Estábamos enviando quince mil trabajadores al año, pero solo eran una fracción de lo que se necesitaba. Si cada uno de estos trabajadores alcanzara a cien personas, ¡eso sería solo un millón y medio de los cuatro mil millones de personas que había en la Tierra en ese momento! Los obreros todavía eran pocos, muy pocos. Solo Dios era lo suficientemente grande para cumplir la visión de las olas y ver a cada persona en la Tierra recibir un mensaje personal de Su amor por ellos.
En la última noche de la conferencia de estrategia, todos salimos para la dedicación del sitio de la universidad, trepando sobre tierra sin refinar que había sido aproximadamente nivelada por las excavadoras.
Nos colocamos en círculo alrededor del lugar donde estaría la Plaza de las Naciones. El sol se estaba poniendo sobre el azul Pacífico en el fondo. Miré las banderas de algunas de las naciones en las que estábamos trabajando. Mientras ondeaban contra un cielo cobalto que se oscurecía, podía ver las olas de jóvenes saliendo. Originalmente había soñado con mil. Ahora podía imaginar cientos de miles saliendo, hasta que cada continente estuviera cubierto por personas llevando el mensaje dual del Evangelio: Ama al Señor con todo tu corazón, y ama a tu prójimo como a ti mismo.
Solo quedaba una última parte de la visión, y eso ocurriría en apenas siete meses.
Era sábado por la mañana, 17 de diciembre de 1983. Mientras el sol se elevaba desde las montañas de Hawái, estaba a punto de realizarse el toque simbólico final de toda nuestra historia.
Darlene y yo, Karen y David, mamá y papá, y los padres de Darlene estábamos entre los dos mil que miraban ansiosamente el agua. Niños pequeños estaban encaramados sobre los hombros de sus padres. Entonces, lentamente, un barco blanco apareció en el horizonte. Algunos comenzaron a aplaudir. Hubo gritos: “¡Gloria!” “¡Alabado sea Dios!” Canoas de balancín se apresuraron a encontrarse con él mientras la música de un himno hawaiano se elevaba sobre la bahía.

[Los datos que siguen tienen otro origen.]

Lemma triple_icall (X : Run -> Prop) (Y : A -> Run -> Prop) (call : World -> option A * World) st (k : A -> inst B) Q R :
  (forall x, X x -> let '(a, w) := call (world x) in
     match a with Some a => Y a (with_world w x) | None => R st (with_world w x) end) ->
  (forall a, triple (Y a) (k a) Q R) -> triple X (zbind (icall call st) k) Q R.
Proof.
  intros Hc Hk x Hx. specialize (Hc x Hx). unfold zbind, icall. destruct (call (world x)) as [[a|] w]; [by apply Hk | done].
Qed.
End steps.

(** *** The checks *)
Lemma check_files_triple (X : Run -> Prop) l : (forall x st, X x -> st <> Ok -> refusal st x) -> forall h i,
  triple X (check_files l h i) (fun _ x => Forall (fun f => IsReservedPath (file_path f) = false) l /\ X x) refusal.
Proof.
  intros HX. induction l as [|f l IH]; intros h i; cbn [check_files]; [by apply triple_ret|].
  apply triple_ineed; [intros x Hx; by apply HX|]. intros Hr%negb_true_iff. apply triple_isome; [intros x Hx; by apply HX|]. intros n _.
  eapply triple_weaken; [apply IH | done | | done]. intros a x [Hl Hx]. split; [by constructor | done].
Qed.

Lemma no_file_equal p (l : list ManifestFile) : existsb (fun f => FatPathEqual p (file_path f)) l = false ->
  forall f, f ∈ l -> key p <> key (file_path f).
Proof.
  intros Hl f Hf E. apply FatPathEqual_key in E. enough (existsb (fun f => FatPathEqual p (file_path f)) l = true) by congruence.
  apply existsb_exists. exists f. split; [by apply list_elem_of_In | done].
Qed.

(** A path that is removed is neither reserved nor a file. *)
Definition removable (p : bytes) : Prop := IsReservedPath p = false /\ forall f, f ∈ files -> key p <> key (file_path f).

Lemma check_deletions_triple (X : Run -> Prop) l : (forall x st, X x -> st <> Ok -> refusal st x) ->
  triple X (check_deletions manifest l) (fun _ x => Forall removable l /\ X x) refusal.
Proof.
  intros HX. induction l as [|p l IH]; cbn [check_deletions]; [by apply triple_ret|].
  apply triple_ineed; [intros x Hx; by apply HX|]. intros Hr%negb_true_iff.
  apply triple_ineed; [intros x Hx; by apply HX|]. intros He%negb_true_iff.
  eapply triple_weaken; [apply IH | done | | done]. intros a x [Hl Hx]. split; [|done]. constructor; [|done].
  split; [done|]. by apply no_file_equal.
Qed.

Lemma check_replacements_triple (X : Run -> Prop) l : (forall x st, X x -> st <> Ok -> refusal st x) ->
  triple X (check_replacements manifest l) (fun _ x => Forall removable (replaced_path <$> l) /\ X x) refusal.
Proof.
  intros HX. induction l as [|p l IH]; cbn [check_replacements fmap list_fmap]; [by apply triple_ret|].
  apply triple_ineed; [intros x Hx; by apply HX|]. intros [[Hr _]%orb_false_iff _]%negb_true_iff%orb_false_iff.
  apply triple_ineed; [intros x Hx; by apply HX|]. intros He%negb_true_iff.
  eapply triple_weaken; [apply IH | done | | done]. intros a x [Hl Hx]. split; [|done]. constructor; [|done].
  split; [done|]. by apply no_file_equal.
Qed.

(** The plan of a manifest that has passed the checks. *)
Lemma not_reserved p : IsReservedPath p = false -> key p <> kT.
Proof.
  unfold IsReservedPath. rewrite !orb_false_iff. intros [[Hp _] _] E. apply FatPathEqual_key in E. congruence.
Qed.

Lemma plan_of_manifest version rversion board storage : asset_wf version rversion board storage (asset manifest) ->
  Forall (fun f => IsReservedPath (file_path f) = false) files -> Forall removable removals -> plan_ok manifest.
Proof.
  intros Hwf Hf Hr. rewrite Forall_forall in Hf. rewrite Forall_forall in Hr.
  assert (Hsteps : forall s, s ∈ steps manifest -> (exists f, s = StepFile f /\ f ∈ files) \/ (exists p, s = StepRemove p /\ p ∈ removals)).
  { intros s Hs. apply elem_of_app in Hs as [Hs|Hs]; apply list_elem_of_fmap in Hs as (y & -> & Hy); [left | right]; by exists y. }
  constructor.
  - intros a b Ha Hb E. apply Hsteps in Ha as [(f & -> & Ha)|(p & -> & Ha)]; apply Hsteps in Hb as [(g & -> & Hb)|(q & -> & Hb)];
      cbn [target] in E.
    + left. f_equal. apply (NoDup_fmap_elem (fun f => key (file_path f)) files); [|done..].
      pose proof (wf_names_files _ _ _ _ _ Hwf) as Hn. unfold no_clash_within in Hn. by rewrite <- list_fmap_compose in Hn.
    + by destruct (proj2 (Hr q Hb) f Ha).
    + by destruct (proj2 (Hr p Ha) g Hb).
    + right. by exists p, q.
  - intros s Hs. apply Hsteps in Hs as [(f & -> & Hs)|(p & -> & Hs)]; apply not_reserved; [by apply Hf | by apply Hr].
  - intros f Hin Hl. unfold listed_directory in Hl. apply list_elem_of_fmap in Hl as (d & E & Hd).
    apply (proj2 (wf_names_directories _ _ _ _ _ Hwf) (file_path f) d); [by apply list_elem_of_fmap_2 | done | done].
Qed.

(** *** Opening the archive *)
Lemma Open_triple capacity (x : Run) : Forall is_byte archive -> len archive <= UINT64_MAX -> reader x = new_reader ->
  idle (world x) ->
  match izip (fun r w => Open capacity default_limits None (SetWorkspace true r) w) ZipInvalid id x with
  | (Val _, x') => reader_ok (reader x') /\ idle (world x')
  | (Stop st, x') => refusal st x'
  | (Ub, _) => False
  end.
Proof.
  intros Hb Hl Hr Hx. unfold izip. rewrite Hr.
  assert (Hsource : ImmutableSource World archive).
  { constructor; intros; cbn.
    - pose proof (size_law (source w)) as Hs. by destruct (SourceSize (source w)).
    - pose proof (read_law offset amount (source w)) as Hs. by destruct (SourceReadAt offset amount (source w)). }
  pose proof (Open_strict archive capacity default_limits None (SetWorkspace true new_reader) (world x) Hb
    ltac:(by repeat split) ltac:(repeat split; discriminate) Hl) as Ho.
  assert (Hkeep : match Open capacity default_limits None (SetWorkspace true new_reader) (world x) with
                  | Some (_, _, w') => idle w' | None => True end).
  { apply (Open_keeps idle); [| |done|done]; intros; cbn.
    - by destruct (SourceSize (source w)).
    - by destruct (SourceReadAt offset amount (source w)). }
  destruct (Open capacity default_limits None (SetWorkspace true new_reader) (world x)) as [[[zs r'] w']|]; [|done].
  case_bool_decide as Ez; [|by apply idle_refusal]. subst zs. split; [|done]. destruct Ho as (Ho & Hi & _). split; [done|].
  eapply Forall_impl; [apply (ok_entries _ _ _ Hi)|]. intros e He. apply (ok_sizes _ _ He).
Qed.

Diez años antes, cuando tuvimos la increíble experiencia de que el Señor nos mostrara el futuro mientras adolescentes oraban juntos aquí mismo en las islas hawaianas, habíamos visto un gran barco blanco entrando al puerto. Incluso entonces habíamos sabido—aunque desafiaba toda lógica—que esa era una visión de nuestro barco de misiones de misericordia navegando hacia el puerto de Kona.
Y aquí estaba. La Anastasis. La Resurrección. Pon tus sueños sobre el altar. Serán resucitados en algo aún más grandioso.

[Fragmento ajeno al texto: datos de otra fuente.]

Definition Rgba8TextureLayoutMatchesComputed (layout : Rgba8TextureLayout) (max_array_stride : Z) : bool :=
  match ComputeRgba8TextureLayout (width layout) (height layout) max_array_stride with
  | None => false
  | Some expected =>
      (padded_width layout =? padded_width expected) &&
      (padded_height layout =? padded_height expected) &&
      (padded_row_bytes layout =? padded_row_bytes expected) &&
      (size_bytes layout =? size_bytes expected) &&
      (array_stride_64_bytes layout =? array_stride_64_bytes expected) &&
      (level_0_ub_pad layout =? level_0_ub_pad expected) &&
      bool_decide (tiling layout = tiling expected)
  end.

(** ** The offset of a texel *)
Definition UtilePixelOffset (x y : Z) : Z := u32 ((y * kUtileWidth + x) * kRgba8BytesPerPixel).

(** The offset within a block of 8 by 8. *)
Definition block_part (x y : Z) : Z :=
  (if negb (Z.land x kUtileWidth =? 0) then 64 else 0) + (if negb (Z.land y kUtileHeight =? 0) then 128 else 0) +
  UtilePixelOffset (Z.land x (kUtileWidth - 1)) (Z.land y (kUtileHeight - 1)).

Definition Rgba8TexturePixelOffset (layout : Rgba8TextureLayout) (x y : Z) : option Z :=
  if (width layout <=? x) || (height layout <=? y) || (padded_width layout <? width layout) ||
     (padded_height layout <? height layout) || (size_bytes layout =? 0)
  then None
  else
    result ← match tiling layout with
      | kRgba8TextureLinearTile =>
          let utile_index_x := x / kUtileWidth in
          let utile_index_y := y / kUtileHeight in
          if negb (utile_index_x =? 0) && negb (utile_index_y =? 0) then None
          else Some (u32 (64 * (utile_index_x + utile_index_y) +
                          UtilePixelOffset (Z.land x (kUtileWidth - 1)) (Z.land y (kUtileHeight - 1))))
      | kRgba8TextureUbLinear1 | kRgba8TextureUbLinear2 =>
          let columns := if bool_decide (tiling layout = kRgba8TextureUbLinear1) then 1 else 2 in
          Some (u32 (kUifBlockBytes * ((y / kUifBlockHeight) * columns + x / kUifBlockWidth) + block_part x y))
      | kRgba8TextureUifNoXor | kRgba8TextureUifXor =>
          let block_x := x / kUifBlockWidth in
          let block_y := y / kUifBlockHeight in
          let block_y :=
            if bool_decide (tiling layout = kRgba8TextureUifXor) &&
               negb (Z.land (block_x / kUifBlocksPerColumn) 1 =? 0)
            then Z.lxor block_y 0x10 else block_y in
          let block_rows := padded_height layout / kUifBlockHeight in
          let block_id := u32 ((block_x / kUifBlocksPerColumn) * ((block_rows - 1) * kUifBlocksPerColumn) +
                               block_x + block_y * kUifBlocksPerColumn) in
          Some (u32 (block_id * kUifBlockBytes + block_part x y))
      end;
    if u32 (size_bytes layout - kRgba8BytesPerPixel) <? result then None else Some result.

(** The loops over [y] and [x]; a table entry is written for each texel. *)
Definition BuildRgba8TexturePixelOffsetTable (layout : Rgba8TextureLayout) (max_array_stride : Z)
    (validate_layout : bool) (offset_count : Z) : option (list Z) :=
  let pixel_count := width layout * height layout in
  if (pixel_count =? 0) || (UINT32_MAX <? pixel_count) || (offset_count <? pixel_count) ||
     (validate_layout && negb (Rgba8TextureLayoutMatchesComputed layout max_array_stride))
  then None
  else mapM (fun '(y, x) => Rgba8TexturePixelOffset layout x y)
         (list_prod (seqZ 0 (height layout)) (seqZ 0 (width layout))).

Definition kMemoryFormatLinearTile : Z := 1.
Definition kMemoryFormatUbLinear1 : Z := 2.
Definition kMemoryFormatUbLinear2 : Z := 3.
Definition kMemoryFormatUifNoXor : Z := 4.
Definition kMemoryFormatUifXor : Z := 5.

(** The memory format and [height_in_ub_or_stride]. *)
Definition GetRgba8RenderTargetStoreConfig (layout : Rgba8TextureLayout) (max_array_stride : Z) : option (Z * Z) :=
  if negb (Rgba8TextureLayoutMatchesComputed layout max_array_stride) then None
  else Some match tiling layout with
    | kRgba8TextureLinearTile => (kMemoryFormatLinearTile, 0)
    | kRgba8TextureUbLinear1 => (kMemoryFormatUbLinear1, 0)
    | kRgba8TextureUbLinear2 => (kMemoryFormatUbLinear2, 0)
    | kRgba8TextureUifNoXor => (kMemoryFormatUifNoXor, padded_height layout / kUifBlockHeight)
    | kRgba8TextureUifXor => (kMemoryFormatUifXor, padded_height layout / kUifBlockHeight)
    end.

Definition Rgba8TextureTilingName (tiling : Rgba8TextureTiling) : bytes :=
  match tiling with
  | kRgba8TextureLinearTile => str "lineartile"
  | kRgba8TextureUbLinear1 => str "ublinear-1"
  | kRgba8TextureUbLinear2 => str "ublinear-2"
  | kRgba8TextureUifNoXor => str "uif"
  | kRgba8TextureUifXor => str "uif-xor"
  end.

(** ** The upload

    The destination is the list of its bytes; [Val] and [Stop] are the answers
    true and false, with what the destination then holds, and [Ub] is an access
    outside the destination or the array of values. *)
Definition upload A : Type := parsed bytes A.

(** A 32-bit word in memory; the processors are little-endian. *)
Definition le32 (w : Z) : bytes :=
  [Z.land w 255; Z.land (Z.shiftr w 8) 255; Z.land (Z.shiftr w 16) 255; Z.land (Z.shiftr w 24) 255].
Definition SafeHeaderValue (value : option bytes) (maximum : Z) : bool :=
  match value with
  | None => true
  | Some value =>
      forallb (in_range 0x21 0x7e) (take (Z.to_nat (maximum + 1)) value) &&
      negb (len value =? 0) && (len value <=? maximum)
  end.

Definition InitialPurposeAllowed (purpose : UpdateUrlPurpose) : bool :=
  match purpose with
  | Discovery | ReleaseAsset | PreparedDraftDiscovery | AuthenticatedReleaseAsset | GitHubDeviceAuthorization => true
  | Redirect => false
  end.

Definition kApiHost : bytes := str "api.github.com".
Definition CRLF : bytes := [CR; LF].

(** The header lines that depend on the options. *)
Definition authorization_line (token : bytes) : bytes := str "Authorization: Bearer " ++ token ++ CRLF.
Definition content_lines (type : bytes) (size : Z) : bytes :=
  str "Content-Type: " ++ type ++ CRLF ++ str "Content-Length: " ++ decimal_text size ++ CRLF.

(** The request head that [snprintf] prints. *)
Definition request_head (method path host accept authorization content_headers : bytes) : bytes :=
  method ++ str " " ++ path ++ str " HTTP/1.1" ++ CRLF ++
  str "Host: " ++ host ++ CRLF ++
  str "User-Agent: BMX-Updater/1" ++ CRLF ++
  str "Accept: " ++ accept ++ CRLF ++
  str "Accept-Encoding: identity" ++ CRLF ++
  (if bytes_eqb host kApiHost then str "X-GitHub-Api-Version: 2022-11-28" ++ CRLF else []) ++
  authorization ++ content_headers ++
  str "Connection: close" ++ CRLF ++ CRLF.

Definition is_post (options : HttpsRequestOptions) : bool := bytes_eqb (method options) (str "POST").
Definition is_get (options : HttpsRequestOptions) : bool := bytes_eqb (method options) (str "GET").

(** What is sent for a parsed address, or [None] if it does not fit its buffers. *)
Definition build_request (kind : HttpsRequestKind) (options : HttpsRequestOptions) (redirect : Z)
    (parsed : ParsedUpdateUrl) : option bytes :=
  let authorization :=
    match bearer_token options with
    | Some token =>
        if (redirect =? 0) && bytes_eqb (url_host parsed) kApiHost then authorization_line token else []
    | None => []
    end in
  if 560 <=? len authorization then None
  else
    let content_headers :=
      if is_post options then content_lines (default [] (content_type options)) (len (body options)) else [] in
    if 256 <=? len content_headers then None
    else
      let head := request_head (method options) (path_and_query parsed) (url_host parsed)
                    (default (AcceptHeader kind) (accept options)) authorization content_headers in
      if (kHttpsRequestBufferBytes <=? len head) ||
         (kHttpsRequestBufferBytes - len head <? len (body options))
      then None
      else Some (head ++ body options).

¿Cómo podría describirle a alguien que no ha tenido la experiencia la indescriptible alegría de ver al Señor trabajando con seres humanos falibles, guiándolos hacia algo tan precioso como un sueño cumplido por Dios mismo? Porque no tenía ninguna duda en mi mente de que lo que estábamos viendo—la universidad detrás de nosotros y el barco frente a nosotros—provocaba un grito de alegría y victoria del propio Señor Jesús.
Por fin habíamos aprendido la más grande de todas las lecciones de guía. Era exactamente como Darlene había dicho antes, cuando tomó mi mano y susurró: “Esto es de lo que se trata escuchar a Dios, ¿verdad, Loren? Conocerlo mejor.”